Collected data entries
Lemma addChunk_pcm_length m p t x :
  length (pcm (snd (addChunk m p t x))) = length p.
Proof.
  cbn [addChunk snd pcm].
  destruct (crossfade m && _ && _); rewrite ?applyCrossfadeIn_length;
    destruct (normalize m); rewrite ?normalizeAudio_length; reflexivity.
Qed.

Lemma addChunk_chunks m p t x :
  exists kept,
    chunks (fst (addChunk m p t x)) = kept ++ [snd (addChunk m p t x)]
    /\ length kept = length (chunks m)
    /\ (forall j c, chunks m !! j = Some c ->
                    exists c', kept !! j = Some c' /\ sameButSamples c' c)
    /\ (forall j, (j + 1 < length (chunks m))%nat -> kept !! j = chunks m !! j)
    /\ (crossfade m = false -> kept = chunks m).
Proof.
  cbn [addChunk fst snd chunks].
  destruct (crossfade m && negb (Nat.eqb (length (chunks m)) 0)
            && (0 <? length (chunks m))%nat) eqn:E.
  - eexists. split; [reflexivity|]. split; [apply length_alter|]. split; [| split].
    + intros j c Hj. rewrite list_lookup_alter.
      destruct (decide ((length (chunks m) - 1)%nat = j)) as [<-|Hne].
      * rewrite Hj. cbn. eexists. split; [reflexivity | apply fadeOutChunk_same].
      * exists c. split; [exact Hj | apply sameButSamples_refl].
    + intros j Hj. apply list_lookup_alter_ne. lia.
    + intros Hcf. rewrite Hcf in E. discriminate E.
  - exists (chunks m). split; [reflexivity|]. split; [reflexivity|].
    split; [| split; [reflexivity | reflexivity]].
    intros j c Hj. exists c. split; [exact Hj | apply sameButSamples_refl].
Qed.

Lemma addChunk_store_facts (m : AudioBufferManager)
    (p : list Q) (t : JsString.t) (x : ChunkMetrics) :
  let m' := fst (addChunk m p t x) in
  let c := snd (addChunk m p t x) in
  chunks m' !! length (chunks m) = Some c
  /\ length (chunks m') = S (length (chunks m))
  /\ length (pcm c) = length p
  /\ duration c = inject_Z (Z.of_nat (length p)) / sampleRate m
  /\ (forall j old, chunks m !! j = Some old ->
        exists new, chunks m' !! j = Some new /\ sameButSamples new old)
  /\ (forall j, (j + 1 < length (chunks m))%nat -> chunks m' !! j = chunks m !! j)
  /\ (crossfade m = false -> take (length (chunks m)) (chunks m') = chunks m).
Proof.
  cbv zeta.
  destruct (addChunk_chunks m p t x) as (kept & E & Hlen & Hsame & Hsame' & Hoff).
  rewrite E. split; [now apply list_lookup_middle|].
  split; [rewrite length_app; cbn; lia|].
  split; [apply addChunk_pcm_length|].
  split.
  - pose proof (addChunk_pcm_length m p t x) as H.
    cbn [addChunk snd pcm duration] in *. now rewrite H.
  - split; [| split].
    + intros j old Hj. destruct (Hsame j old Hj) as (c' & Hc' & Hs).
      exists c'. split; [| exact Hs].
      rewrite lookup_app_l; [exact Hc' | now apply lookup_lt_Some in Hc'].
    + intros j Hj. rewrite lookup_app_l by lia. now apply Hsame'.
    + intros Hcf. rewrite (Hoff Hcf). apply take_app_length.
Qed.

(** What [addChunk] does to the store: the chunk returned is appended; it
    has as many samples as the array given, its duration is that count
    divided by the sample rate; every chunk stored before keeps its place,
    its fields other than the samples and the number of its samples; all of
    them but the last are not touched at all, and neither is the last when
    cross-fade is off. *)
Theorem addChunk_effect_on_store (m : AudioBufferManager)
    (p : list Q) (t : JsString.t) (x : ChunkMetrics) :
  let m' := fst (addChunk m p t x) in
  let c := snd (addChunk m p t x) in
  chunks m' !! length (chunks m) = Some c
  /\ length (chunks m') = S (length (chunks m))
  /\ length (pcm c) = length p
  /\ duration c = inject_Z (Z.of_nat (length p)) / sampleRate m
  /\ (forall j old, chunks m !! j = Some old ->
        exists new, chunks m' !! j = Some new /\ sameButSamples new old)
  /\ (forall j, (j + 1 < length (chunks m))%nat -> chunks m' !! j = chunks m !! j)
  /\ (crossfade m = false -> take (length (chunks m)) (chunks m') = chunks m).
Proof. exact (addChunk_store_facts m p t x). Qed.

Lemma addChunks_stored inputs :
  forall m,
    length (chunks (fst (addChunks m inputs)))
    = (length (chunks m) + length inputs)%nat
    /\ (forall j c, chunks m !! j = Some c ->
          exists c', chunks (fst (addChunks m inputs)) !! j = Some c'
                     /\ sameButSamples c' c)
    /\ (forall k r, snd (addChunks m inputs) !! k = Some r ->
          index r = (length (chunks m) + k)%nat
          /\ isFirst r = Nat.eqb (length (chunks m) + k) 0
          /\ (exists p, inputs !! k = Some (p, text r, metrics r)
                        /\ length (pcm r) = length p)
          /\ exists c, chunks (fst (addChunks m inputs))
                         !! (length (chunks m) + k)%nat = Some c
                       /\ sameButSamples c r).
Proof.
  induction inputs as [|[[p t] x] rest IH]; intros m.
  - cbn. split; [lia|]. split.
    + intros j c Hj. exists c. split; [exact Hj | apply sameButSamples_refl].
    + intros k r Hk. discriminate Hk.
  - cbn [addChunks].
    pose proof (addChunk_store_facts m p t x) as Hadd. cbv zeta in Hadd.
    pose proof (eq_refl : index (snd (addChunk m p t x)) = length (chunks m)) as Hidx.
    pose proof (eq_refl : isFirst (snd (addChunk m p t x))
                          = Nat.eqb (length (chunks m)) 0) as Hfirst.
    pose proof (eq_refl : text (snd (addChunk m p t x)) = t) as Htext.
    pose proof (eq_refl : metrics (snd (addChunk m p t x)) = x) as Hmet.
    destruct (addChunk m p t x) as [m1 c1]. cbn [fst snd] in *.
    destruct Hadd as (Hstored & Hlen1 & Hpcm & _ & Hkeep & _).
    destruct (IH m1) as (IHlen & IHkeep & IHret).
    destruct (addChunks m1 rest) as [m2 cs]. cbn [fst snd length] in *.
    split; [lia|]. split.
    + intros j c Hj. destruct (Hkeep j c Hj) as (c' & Hc' & Hs').
      destruct (IHkeep j c' Hc') as (c'' & Hc'' & Hs'').
      exists c''. split; [exact Hc''|]. eapply sameButSamples_trans; eassumption.
    + intros [|k] r Hk.
      * cbn in Hk. injection Hk as <-. rewrite Nat.add_0_r.
        split; [exact Hidx|]. split; [exact Hfirst|]. split.
        -- exists p. cbn. rewrite Htext, Hmet. split; [reflexivity | exact Hpcm].
        -- apply (IHkeep _ _ Hstored).
      * cbn in Hk. destruct (IHret k r Hk) as (H1 & H2 & H3 & H4).
        rewrite Hlen1 in H1, H2, H4.
        replace (length (chunks m) + S k)%nat
          with (S (length (chunks m)) + k)%nat by lia.
        repeat split; assumption.
Qed.
(** * Package serial (serial_linux.go): configuration validation and the
      port-handle life cycle

    The Go file is embedded shallowly.  Pure code ([validateConfig] and the
    four lookup tables) becomes Rocq functions over stdpp's [gmap]; the
    methods of [*Serial] become programs of a small free monad [Prog] whose
    events are the calls the package makes into [os] and
    [golang.org/x/sys/unix].  A program is run against a scripted operating
    system that records every call, which is how the statements about
    "which OS calls are issued" are phrased. *)

From Stdlib Require Import ZArith Lia Ascii String.
From stdpp Require Import base strings list gmap pretty.

Local Open Scope Z_scope.

(** ** Go values *)

(** [uint32], [uintptr], [int]: the code only compares them, uses them as
    map keys and or-s them together, so no wrap-around can occur and they
    are plain integers. *)
Abbreviation uint32 := Z.
Abbreviation uintptr := Z.

(** A run-time panic.  The only one the package can raise is the bounds
    check of a string index expression [cfg[i]]. *)
Inductive panic : Type :=
  | IndexOutOfRange (i : nat) (len : nat).

(** The outcome of a Go function call: it returns or it panics. *)
Inductive go (A : Type) : Type :=
  | Returns (a : A)
  | Panics (p : panic).
Arguments Returns {A} a.
Arguments Panics {A} p.

#[export] Instance go_ret : MRet go := fun A a => Returns a.
#[export] Instance go_bind : MBind go := fun A B f m =>
  match m with
  | Returns a => f a
  | Panics p => Panics p
  end.

(** [s[i]] on a Go string: the byte at index [i], or a panic. *)
Definition index (s : string) (i : nat) : go ascii :=
  match String.get i s with
  | Some c => Returns c
  | None => Panics (IndexOutOfRange i (String.length s))
  end.

(** ** Package fmt *)

Module fmt.

(** Operands of a formatting call, as far as this package passes them. *)
Inductive arg : Type :=
  | S (s : string)
  | D (n : Z).

(** [fmt.Sprintf] for the two verbs the package uses: [%s] with a string
    operand and [%d] with an integer operand.  Any other use of [%] is
    outside the model and is copied through unchanged. *)
Fixpoint Sprintf (format : string) (args : list arg) : string :=
  match format with
  | EmptyString => EmptyString
  | String "%" (String "s" rest as tl) =>
      match args with
      | S s :: args' => s +:+ Sprintf rest args'
      | _ => String "%" (Sprintf tl args)
      end
  | String "%" (String "d" rest as tl) =>
      match args with
      | D n :: args' => pretty n +:+ Sprintf rest args'
      | _ => String "%" (Sprintf tl args)
      end
  | String c rest => String c (Sprintf rest args)
  end.

End fmt.

(** ** Errors *)

(** The dynamic type behind an [error] value: the result of
    [fmt.Errorf format args], whose text is [fmt.Sprintf format args]; a
    [unix.Errno] returned as an error; or an error made by the operating
    system layer ([os], [unix.SetNonblock]), which the package only
    passes on. *)
Inductive error : Type :=
  | Errorf (format : string) (args : list fmt.arg)
  | Errno_error (errno : Z)
  | OS_error (code : Z).

(** ** Package golang.org/x/sys/unix *)

Module unix.

(** The constants the package reads from [golang.org/x/sys/unix].  Their
    values belong to the kernel ABI, not to this repository, so they are
    parameters.  [NCCS] is the length of [Termios.Cc]; the Go compiler
    checks the two constant indices against it.  The last field records
    that [VMIN] and [VTIME] name different slots of that array. *)
Class Consts : Type := {
  B50 : uint32; B75 : uint32; B110 : uint32; B134 : uint32; B150 : uint32;
  B200 : uint32; B300 : uint32; B600 : uint32; B1200 : uint32;
  B1800 : uint32; B2400 : uint32; B4800 : uint32; B9600 : uint32;
  B19200 : uint32; B38400 : uint32; B57600 : uint32; B115200 : uint32;
  B230400 : uint32; B460800 : uint32; B500000 : uint32; B576000 : uint32;
  B921600 : uint32; B1000000 : uint32; B1152000 : uint32;
  B1500000 : uint32; B2000000 : uint32; B2500000 : uint32;
  B3000000 : uint32; B3500000 : uint32; B4000000 : uint32;
  CS5 : uint32; CS6 : uint32; CS7 : uint32; CS8 : uint32;
  CSTOPB : uint32; PARENB : uint32; PARODD : uint32;
  CREAD : uint32; CLOCAL : uint32; IGNPAR : uint32;
  NCCS : nat; VMIN : nat; VTIME : nat;
  TCSETS : uintptr; TCFLSH : uintptr; TCIOFLUSH : uintptr;
  TCSBRKP : uintptr; SYS_IOCTL : uintptr;
  EBADFD : Z;
  O_RDWR : Z; O_NOCTTY : Z; O_NONBLOCK : Z;
  VMIN_in_range : (VMIN < NCCS)%nat;
  VTIME_in_range : (VTIME < NCCS)%nat;
  VMIN_VTIME_distinct : VMIN <> VTIME
}.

## [TASK BRIEF]
Whenever the string "isFirst" turns up in a line above, copy that line out.

## [TASK SOLUTION]
          /\ isFirst r = Nat.eqb (length (chunks m) + k) 0
    pose proof (eq_refl : isFirst (snd (addChunk m p t x))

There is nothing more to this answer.